Hormones over time may fight Alzheimer's
By Rita Rubin
USA Today
In the debate over the risks and benefits of men opausal hormone therapy, one of the largest remaining questions is whether it reduces the risk of Alzheimer's disease.
A report in the Journal of the American Medical Association adds to a small but growing body of evidence that the answer might be yes.
While basic biology suggests that estrogen protects brain cells against death, no one is saying that women should go on hormone therapy to reduce their Alzheimer's risk. The paper's senior author notes that similar types of studies spurred doctors to prescribe estrogen to protect against heart disease, a practice that has been abandoned in light of recent, more definitive findings.
But if subsequent trials prove that hormones decrease Alzheimer's risk, the therapy's risk-to-benefit ratio now tilted toward the risk side more than ever before could be greatly recast.
The new study focused on 1,889 older women in Cache County, Utah, part of a long-term investigation of genetic and environmental risk factors for Alzheimer's disease and other dementias.
The women were first screened for dementia between 1995 and 1997, when their average age was 74 1/2. They were asked if they had ever taken hormones and, if so, for how long. Researchers conducted a follow-up between 1998 and 2000.
Compared to women who had never used hormones, those who had used them were, on average, 40 percent less likely to develop Alzheimer's disease in the three-year period between their initial interview and the follow-up. The longer they were on hormone therapy, the lower their risk.

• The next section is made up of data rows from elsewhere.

(** * The AirTable submission relay ([api/submit-form.js])

    A shallow embedding of the handler [submitToAirTable]: JavaScript values
    as an inductive type, exceptions as an explicit [result], and the effects
    of the handler (the [res] object, [console.error], the outbound [fetch])
    as a state monad over a [world] that survives a thrown error, as the
    side effects of a JavaScript [try] block do. *)

From Stdlib Require Import String Ascii List ZArith Bool Lia DecimalString.
Import ListNotations.
Local Open Scope string_scope.
Local Open Scope Z_scope.
Set Warnings "-register-all".

(** ** Errors *)

(** The handler only ever inspects [error.message]; the name is kept for the
    log. *)
Record js_error : Type := mkError { err_name : string; err_message : string }.

Inductive result (A : Type) : Type :=
| Ok (a : A)
| Throw (e : js_error).
Arguments Ok {A} a.
Arguments Throw {A} e.

Definition rbind {A B} (r : result A) (k : A -> result B) : result B :=
  match r with
  | Ok a => k a
  | Throw e => Throw e
  end.

Declare Scope result_scope.
Delimit Scope result_scope with result.
Notation "x <- r ;; k" := (rbind r (fun x => k))
  (at level 61, r at next level, right associativity) : result_scope.

(** ** Strings: [encodeURIComponent]

    A [string] is the UTF-8 byte sequence of a JavaScript string;
    [encodeURIComponent] keeps the unreserved ASCII characters and writes
    every other byte as [%XX], upper-case hexadecimal. *)

Definition hex_digit (n : N) : ascii :=
  ascii_of_N (if (n <? 10)%N then 48 + n else 55 + n)%N.

Definition uri_unreserved (c : ascii) : bool :=
  let n := N_of_ascii c in
  ((65 <=? n) && (n <=? 90) || (97 <=? n) && (n <=? 122)
   || (48 <=? n) && (n <=? 57))%N
  || existsb (Ascii.eqb c)
       ["-"; "_"; "."; "!"; "~"; "*"; "'"; "("; ")"]%char.

Fixpoint encodeURIComponent (s : string) : string :=
  match s with
  | EmptyString => EmptyString
  | String c rest =>
      if uri_unreserved c then String c (encodeURIComponent rest)
      else
        let n := N_of_ascii c in
        String "%" (String (hex_digit (n / 16)) (String (hex_digit (n mod 16))
          (encodeURIComponent rest)))
  end.

(** ** Values *)

Section Values.

Context {number : Type}.

Inductive value : Type :=
| VUndefined
| VNull
| VBool (b : bool)
| VNum (n : number)
| VStr (s : string)
| VArr (items : list value)
| VObj (props : list (string * value)).

End Values.

(** ** What the runtime supplies

    The handler never computes with numbers: it only tests them for
    truthiness and interpolates them into strings. The number type and these
    two operations are left to the runtime, as is the wording of the two
    [TypeError]s the handler can provoke: on reading property [k] of
    [undefined] or [null], and on converting to a string an object that has
    no primitive value. *)

Class Runtime (number : Type) : Type := {
  number_truthy : number -> bool;
  number_to_string : number -> string;
  msg_cannot_read : @value number -> string -> string;
  msg_no_primitive : string
}.

Section Relay.

Context {number : Type} {runtime : Runtime number}.

Local Abbreviation value := (@value number).

Definition type_error (m : string) : js_error := mkError "TypeError" m.

Definition is_nullish (v : value) : bool :=
  match v with
  | VUndefined | VNull => true
  | _ => false
  end.

Definition is_boolean (v : value) : bool :=
  match v with
  | VBool _ => true
  | _ => false
  end.

Definition is_empty_string (v : value) : bool :=
  match v with
  | VStr "" => true
  | _ => false
  end.

(** [ToBoolean]. *)
Definition truthy (v : value) : bool :=
  match v with
  | VUndefined | VNull => false
  | VBool b => b
  | VNum n => number_truthy n
  | VStr s => negb (s =? "")%string
  | VArr _ | VObj _ => true
  end.

(** [a || b] and [a && b] with a right operand that has no effect. *)
Definition js_or (a b : value) : value := if truthy a then a else b.
Definition js_and (a b : value) : value := if truthy a then b else a.

(** [v === 'lit'] for a string literal. *)
Definition strict_eq_str (v : value) (lit : string) : bool :=
  match v with
  | VStr s => (s =? lit)%string
  | _ => false
  end.

(** Own data property of an object, first binding of the key. *)
Fixpoint lookup (k : string) (props : list (string * value)) : option value :=
  match props with
  | [] => None
  | (k', v) :: rest => if (k' =? k)%string then Some v else lookup k rest
  end.

(** [v.k] on a value that is neither [undefined] nor [null]. The names the
    handler reads are own data properties or nothing: none of them is an
    array index, [length], or a member of a built-in prototype, so a
    primitive or an array yields [undefined]. *)
Definition prop (v : value) (k : string) : value :=
  match v with
  | VObj props =>
      match lookup k props with
      | Some x => x
      | None => VUndefined
      end
  | _ => VUndefined
  end.

(** [v.k]: a [TypeError] on [undefined] and [null]. *)
Definition member (v : value) (k : string) : result value :=
  if is_nullish v then Throw (type_error (msg_cannot_read v k))
  else Ok (prop v k).

(** [v?.k]. *)
Definition opt_member (v : value) (k : string) : value :=
  if is_nullish v then VUndefined else prop v k.

(** [ToString], as a template literal and [new Error(x)] apply it. An object
    parsed from JSON has no callable [toString] or [valueOf]: with an own
    [toString] property (which shadows the inherited method) the conversion
    has no primitive to return and throws; without one it is the inherited
    [Object.prototype.toString]. An array joins its elements with commas,
    [undefined] and [null] counting as empty. *)
Fixpoint to_string (v : value) : result string :=
  match v with
  | VUndefined => Ok "undefined"
  | VNull => Ok "null"
  | VBool true => Ok "true"
  | VBool false => Ok "false"
  | VNum n => Ok (number_to_string n)
  | VStr s => Ok s
  | VArr items =>
      (fix join (first : bool) (l : list value) : result string :=
         match l with
         | [] => Ok ""
         | x :: rest =>
             (sx <- (if is_nullish x then Ok "" else to_string x) ;;
              srest <- join false rest ;;
              Ok ((if first then "" else ",") ++ sx ++ srest))%result
         end) true items
  | VObj props =>
      match lookup "toString" props with
      | Some _ => Throw (type_error msg_no_primitive)
      | None => Ok "[object Object]"
      end
  end.

(** [new Error(x)]: the message is [ToString(x)] unless [x] is
    [undefined]. *)
Definition new_Error (x : value) : result js_error :=
  match x with
  | VUndefined => Ok (mkError "Error" "")
  | _ => (m <- to_string x ;; Ok (mkError "Error" m))%result
  end.

(** ** Object construction *)

Definition object := list (string * value).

But when the researchers separated former users from current users, they found a lower risk of Alzheimer's only among former and current users who had been on hormones for more than a decade. Current users who had been on therapy for fewer than 10 years saw little, if any, benefit.
That finding, consistent with previous studies, suggests that hormone therapy may be beneficial only in the pre-symptomatic phase of Alzheimer's, which could span a decade or more.
Healthy-user bias tested
These results "offer both hope for a possible neuroprotective effect of hormone therapy and frustration that it could be difficult to determine the optimal timing of treatment," write Susan Resnick of the National Institute on Aging and Victor Henderson of the University of Arkansas in an accompanying editorial.
The findings do suggest that a critical period of use might happen to be the same time that women take hormones for relief of hot flashes and other symptoms, Resnick and Henderson write.
The new study's main limitation is that it is observational. In other words, researchers observed women who decided on their own whether to take hormones.
"This could be something that arises purely because the women who take the stuff are different in some important way from the women who don't and has nothing to do with the treatment itself," says senior author John Breitner, head of the geriatric center at the VA Puget Sound Health Care System in Seattle.
Observational studies are what led doctors and their patients to believe that estrogen protected against heart disease. It took randomized controlled trials, in which women were randomly assigned to receive either hormones or a placebo, to dispel that notion.
Scientists have attributed the discrepancy between the observational studies and the randomized trials to the "healthy user bias." In other words, women who opted to go on hormone therapy tended to be better educated and, therefore, took better care of themselves. Apparently, it was their healthier lifestyle, not hormones, that reduced their heart attack risk.
To assess the healthy user bias in their study, Breitner and his collaborators looked at whether women who took multivitamins or calcium supplements were less likely to develop Alzheimer's disease. They found no link.
"It adds to the level of confidence one might have in interpreting these data" about hormone use and Alzheimer's risk, Breitner says.
Still, he says, "We've been fooled before, thinking that observational data mean what they appear to mean and then finding out, when we do the trial, that it ain't necessarily so."
In July, the government-sponsored Women's Health Initiative halted a trial comparing estrogen plus progestin to a placebo because the risks outweighed the benefits.
While hormone users had fewer colon cancers and fractures after four years of treatment, they had more heart attacks, breast cancers, blood clots and strokes. As a result, experts are now recommending that women go on hormone therapy only for relief of severe menopause symptoms and then only on as low a dose for as short a period as possible.
The WHI trial did not include Alzheimer's disease in its risk/benefit profile. That is the focus of a spinoff study called WHIMS, which enrolled 7,480 women 65 and older from the estrogen-plus-progestin trial and an ongoing estrogen-only trial.
WHIMS participants undergo annual screening for dementia. Those who score below a certain point are examined and tested further. Researchers expect to publish the effects of estrogen plus progestin on dementia by early 2003. The effects of estrogen alone won't be known until after the end of that trial, scheduled for 2005.
More studies continue
The National Institutes of Health is funding a separate randomized trial to see if Prempro, the estrogen-plus-progestin product used in the WHI, or Premarin, which contains only estrogen, cuts Alzheimer's risk. That five-year trial, led by Mary Sano of Columbia University, plans to enroll a total of 900 women 65 and older who have a close relative with Alzheimer's disease.